The gold market experienced a rally today in response to the news that the next round of Quantitative Easing is scheduled to proceed in April. The announcement, which had been eagerly anticipated, was disseminated through back channels, resulting in a general buoyancy across markets. Prior to this announcement, the former Chairman of the Fed, Ben Bernanke, had implicitly dismissed the possibility of a forthcoming round of Quantitative Easing during an appearance before the Congressional Finance Committee. Since he did not mention it, the markets interpreted this omission as a delay.
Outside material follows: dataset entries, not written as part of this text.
(* ===== verification/Cidr.v ===== *)
(** * Cidr: the blocked address ranges of [Adapter] against their CIDR
    specification. *)

From S2P Require Import Prelude Text Net Protocol Resolver World Stores Dns Adapter.
Open Scope Z_scope.

(** ** CIDR specification *)

(** [addr], a [w]-bit address, is in [base/len]. *)
Definition in_cidr (w : Z) (addr : Z) (cidr : Z * Z) : Prop :=
  addr / 2 ^ (w - cidr.2) = cidr.1 / 2 ^ (w - cidr.2).

(** 10/8, 172.16/12, 192.168/16, 127/8, 169.254/16, 224/4, 240/4, 0/8. *)
Definition blocked_v4_cidrs : list (Z * Z) :=
  [(0x0a000000, 8); (0xac100000, 12); (0xc0a80000, 16); (0x7f000000, 8);
   (0xa9fe0000, 16); (0xe0000000, 4); (0xf0000000, 4); (0, 8)].

(** ::1/128, fe80::/10, fc00::/7, ::ffff:0:0/96. *)
Definition blocked_v6_cidrs : list (Z * Z) :=
  [(1, 128); (0xfe80 * 2 ^ 112, 10); (0xfc00 * 2 ^ 112, 7); (0xffff * 2 ^ 32, 96)].

(** Evaluates the quotients of literals in the goal. *)
Ltac eval_divs :=
  repeat match goal with
  | |- context [?a / 2 ^ ?k] =>
      let v := eval vm_compute in (a / 2 ^ k) in
      lazymatch v with
      | Z0 => idtac
      | Zpos _ => idtac
      end;
      change (a / 2 ^ k) with v
  end.

Lemma ipv4_val_split ip :
  let a := code (o0 ip) in let b := code (o1 ip) in
  ipv4_val ip / 2 ^ 28 = a / 16 /\ ipv4_val ip / 2 ^ 24 = a
  /\ ipv4_val ip / 2 ^ 20 = a * 16 + b / 16 /\ ipv4_val ip / 2 ^ 16 = a * 256 + b.
Proof.
  unfold ipv4_val.
  pose proof (code_range (o0 ip)). pose proof (code_range (o1 ip)).
  pose proof (code_range (o2 ip)). pose proof (code_range (o3 ip)).
  cbn zeta. change (2 ^ 28) with 268435456. change (2 ^ 24) with 16777216.
  change (2 ^ 20) with 1048576. change (2 ^ 16) with 65536.
  repeat split; Z.div_mod_to_equations; lia.
Qed.

(** C18: [is_blocked_ipv4] blocks an address exactly when it lies in one of the
    private, loopback, link-local, multicast, reserved or unspecified ranges
    10.0.0.0/8, 172.16.0.0/12, 192.168.0.0/16, 127.0.0.0/8, 169.254.0.0/16,
    224.0.0.0/4, 240.0.0.0/4 and 0.0.0.0/8. *)
Theorem is_blocked_ipv4_cidrs ip :
  is_blocked_ipv4 ip = true <-> Exists (in_cidr 32 (ipv4_val ip)) blocked_v4_cidrs.
Proof.
  unfold blocked_v4_cidrs, in_cidr. rewrite !Exists_cons, Exists_nil. cbn [fst snd].
  destruct (ipv4_val_split ip) as (H28 & H24 & H20 & H16).
  change (32 - 8) with 24. change (32 - 12) with 20. change (32 - 16) with 16.
  change (32 - 4) with 28. rewrite H28, H24, H20, H16. eval_divs.
  pose proof (code_range (o0 ip)). pose proof (code_range (o1 ip)).
  clear H28 H24 H20 H16. unfold is_blocked_ipv4. cbn zeta.
  split.
  - table_cases; intros ?; bool_to_prop; try discriminate; Z.div_mod_to_equations; lia.
  - intros Hb. table_cases; try reflexivity; exfalso; Z.div_mod_to_equations; lia.
Qed.

(** Masking the high [a] bits of an [a + k]-bit value clears the low [k]. *)
Lemma land_high_bits a k x :
  0 <= a -> 0 <= k -> 0 <= x < 2 ^ (a + k) ->
  Z.land x (Z.shiftl (Z.ones a) k) = (x / 2 ^ k) * 2 ^ k.
Proof.
  intros Ha Hk Hx. rewrite <- Z.shiftl_mul_pow2, <- Z.shiftr_div_pow2 by done.
  assert (E : Z.land (Z.shiftr x k) (Z.ones a) = Z.shiftr x k).
  { rewrite Z.land_ones by done. apply Z.mod_small.
    rewrite Z.shiftr_div_pow2 by done. rewrite Z.pow_add_r in Hx by done.
    pose proof (Z.pow_pos_nonneg 2 k ltac:(lia) Hk).
    split; [apply Z.div_pos; lia|apply Z.div_lt_upper_bound; lia]. }
  rewrite <- E, Z.shiftl_land. apply Z.bits_inj'. intros n Hn.
  rewrite !Z.land_spec, !Z.shiftl_spec by done.
  destruct (Z.ltb_spec n k).
  - rewrite !(Z.testbit_neg_r _ (n - k)) by lia. by rewrite !andb_false_r.
  - rewrite Z.shiftr_spec by lia. do 2 f_equal. lia.
Qed.

(** The quotient of a value by a power of two that divides its low part. *)
Lemma div_high s r n k :
  0 <= n -> 0 <= k -> 0 <= r < 2 ^ n -> (s * 2 ^ n + r) / 2 ^ (n + k) = s / 2 ^ k.
Proof.
  intros Hn Hk Hr. rewrite Z.pow_add_r by done.
  pose proof (Z.pow_pos_nonneg 2 n ltac:(lia) Hn).
  rewrite <- Z.div_div by (try apply Z.pow_pos_nonneg; lia).
  rewrite Z.div_add_l, (Z.div_small r) by lia. f_equal. lia.
Qed.

(** Value of a list of 16-bit groups, most significant first. *)
Definition groups_val (l : list Z) : Z := fold_left (fun acc s => acc * 65536 + s) l 0.

Lemma groups_val_app l1 l2 :
  groups_val (l1 ++ l2) = groups_val l1 * 65536 ^ Z.of_nat (List.length l2) + groups_val l2.
Proof.
  unfold groups_val. rewrite fold_left_app.
  generalize (fold_left (fun acc s => acc * 65536 + s) l1 0) as a. clear l1.
  assert (H : forall l a b, fold_left (fun acc s => acc * 65536 + s) l (a + b)
    = a * 65536 ^ Z.of_nat (List.length l) + fold_left (fun acc s => acc * 65536 + s) l b).
  { clear. induction l as [|x l IH]; intros a b; cbn [fold_left List.length].
    - change (65536 ^ Z.of_nat 0) with 1. lia.
    - replace ((a + b) * 65536 + x) with (a * 65536 + (b * 65536 + x)) by lia.
      rewrite IH, Nat2Z.inj_succ, Z.pow_succ_r by lia. lia. }
  intros a. rewrite <- (Z.add_0_r a) at 1. apply H.
Qed.

Lemma groups_val_range l :
  Forall (fun s => 0 <= s < 65536) l -> 0 <= groups_val l < 65536 ^ Z.of_nat (List.length l).
Proof.
  induction l as [|x l IH] using rev_ind; intros Hl; [done|].
  apply Forall_app in Hl as [Hl Hx]. inversion Hx; subst. specialize (IH Hl).
  rewrite groups_val_app, length_app. cbn [List.length].
  rewrite Nat2Z.inj_add, Z.pow_add_r by lia.
  change (65536 ^ Z.of_nat 1) with 65536. change (groups_val [x]) with x. lia.
Qed.

(** A range given by a prefix of whole groups and a quotient of the next. *)
Lemma in_cidr_groups ip n k (base len : Z) :
  (n <= 8)%nat -> 0 <= k -> 128 - len = 16 * Z.of_nat (8 - n) + k ->
  in_cidr 128 (ipv6_val ip) (base, len) <->
  groups_val (take n (segments ip)) / 2 ^ k = base / 2 ^ (128 - len).
Proof.
  intros Hn Hk Hlen. unfold in_cidr. cbn [fst snd].
  change (ipv6_val ip) with (groups_val (segments ip)).
  pose proof (segments_range ip) as Hr.
  rewrite <- (take_drop n (segments ip)) at 1. rewrite groups_val_app.
  assert (Hd : List.length (drop n (segments ip)) = (8 - n)%nat) by (rewrite length_drop; done).
  pose proof (groups_val_range (drop n (segments ip)) ltac:(by apply Forall_drop)) as Hv.
  rewrite Hd in *. change 65536 with (2 ^ 16) in *.
  rewrite <- Z.pow_mul_r in * by lia. rewrite Hlen, div_high by lia. done.
Qed.

(** C19: [is_blocked_ipv6] blocks an address exactly when it is the loopback
    ::1 or lies in fe80::/10 (link-local), fc00::/7 (unique local) or
    ::ffff:0:0/96 (IPv4-mapped). *)
Theorem is_blocked_ipv6_cidrs ip :
  is_blocked_ipv6 ip = true <-> Exists (in_cidr 128 (ipv6_val ip)) blocked_v6_cidrs.
Proof.
  unfold blocked_v6_cidrs. rewrite !Exists_cons, Exists_nil.
  rewrite (in_cidr_groups ip 8 0 1 128) by lia.
  rewrite (in_cidr_groups ip 1 6 _ 10) by lia.
  rewrite (in_cidr_groups ip 1 9 _ 7) by lia.
  rewrite (in_cidr_groups ip 6 0 _ 96) by lia.
  unfold is_blocked_ipv6, is_loopback.
  pose proof (segments_range ip) as Hr. unfold segments, groups in *. cbn [map] in *.
  repeat match goal with H : Forall _ (_ :: _) |- _ => inversion_clear H end.
  repeat match goal with
  | |- context [group_val ?g] => let s := fresh "s" in set (s := group_val g) in *; clearbody s
  end.
  cbn [take nth]. unfold groups_val. cbn [fold_left]. cbn zeta.
  assert (L1 : Z.land s 0xffc0 = s / 2 ^ 6 * 2 ^ 6) by (apply (land_high_bits 10 6); lia).
  assert (L2 : Z.land s 0xfe00 = s / 2 ^ 9 * 2 ^ 9) by (apply (land_high_bits 7 9); lia).
  rewrite L1, L2. clear L1 L2.
  eval_divs. change (2 ^ 6) with 64. change (2 ^ 9) with 512. change (2 ^ 0) with 1.
  rewrite !Z.div_1_r.
  split.
  - case_bool_decide as Hl; [injection Hl; intros; subst; left; reflexivity|].
    table_cases; intros ?; try discriminate; Z.div_mod_to_equations; lia.
  - intros Hb. case_bool_decide as Hl; [reflexivity|].
    table_cases; try reflexivity; exfalso.
    destruct Hb as [Hb|Hb]; [apply Hl; repeat f_equal; lia|].
    Z.div_mod_to_equations. lia.
Qed.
As a result, gold has been trading within the $1,600-$1,750 range. This correction has disheartened some investors who were not aware of the long-term nature of gold investment. Nevertheless, experienced traders have been anticipating lower gold prices for some time in order to make purchases.
In response to news of the next round of Quantitative Easing, the gold market gained $10 in intraday trading. However, it remains uncertain if these gains will continue beyond the end of the week. Although various forms of Easing have been implemented over the past two years, official Quantitative Easing directly injects liquidity into markets and weakens the value of the dollar. As a result, gold prices rise as investors seek a store of real value.
The current mini-correction presents an ideal opportunity for experienced investors to acquire gold, which is more affordable now than it has been for over three months. As the harmful effects of Quantitative Easing become apparent, market-savvy investors are accumulating gold. Today’s announcement and the subsequent market reaction can be seen as evidence of the market’s dependence on Quantitative Easing. One could speculate that the Fed’s revised position represents an acknowledgment of Wall Street’s demands.
The Fed and its subsidiaries announced a “sterilized” round of Quantitative Easing the following week, after all major markets suffered multi-digit losses. However, most investors were unclear about the implications of “Quantitative Easing” and “sterilized Quantitative Easing.” This program is designed to mitigate the negative consequences of rapid money printing by rebalancing bank reserves. Nevertheless, the market reaction to the news provides ample proof that easing in any form will lead to significant gains in all precious metals.
It appears that Quantitative Easing is forthcoming, and the gold market will be one of the direct beneficiaries due to its effect on the dollar.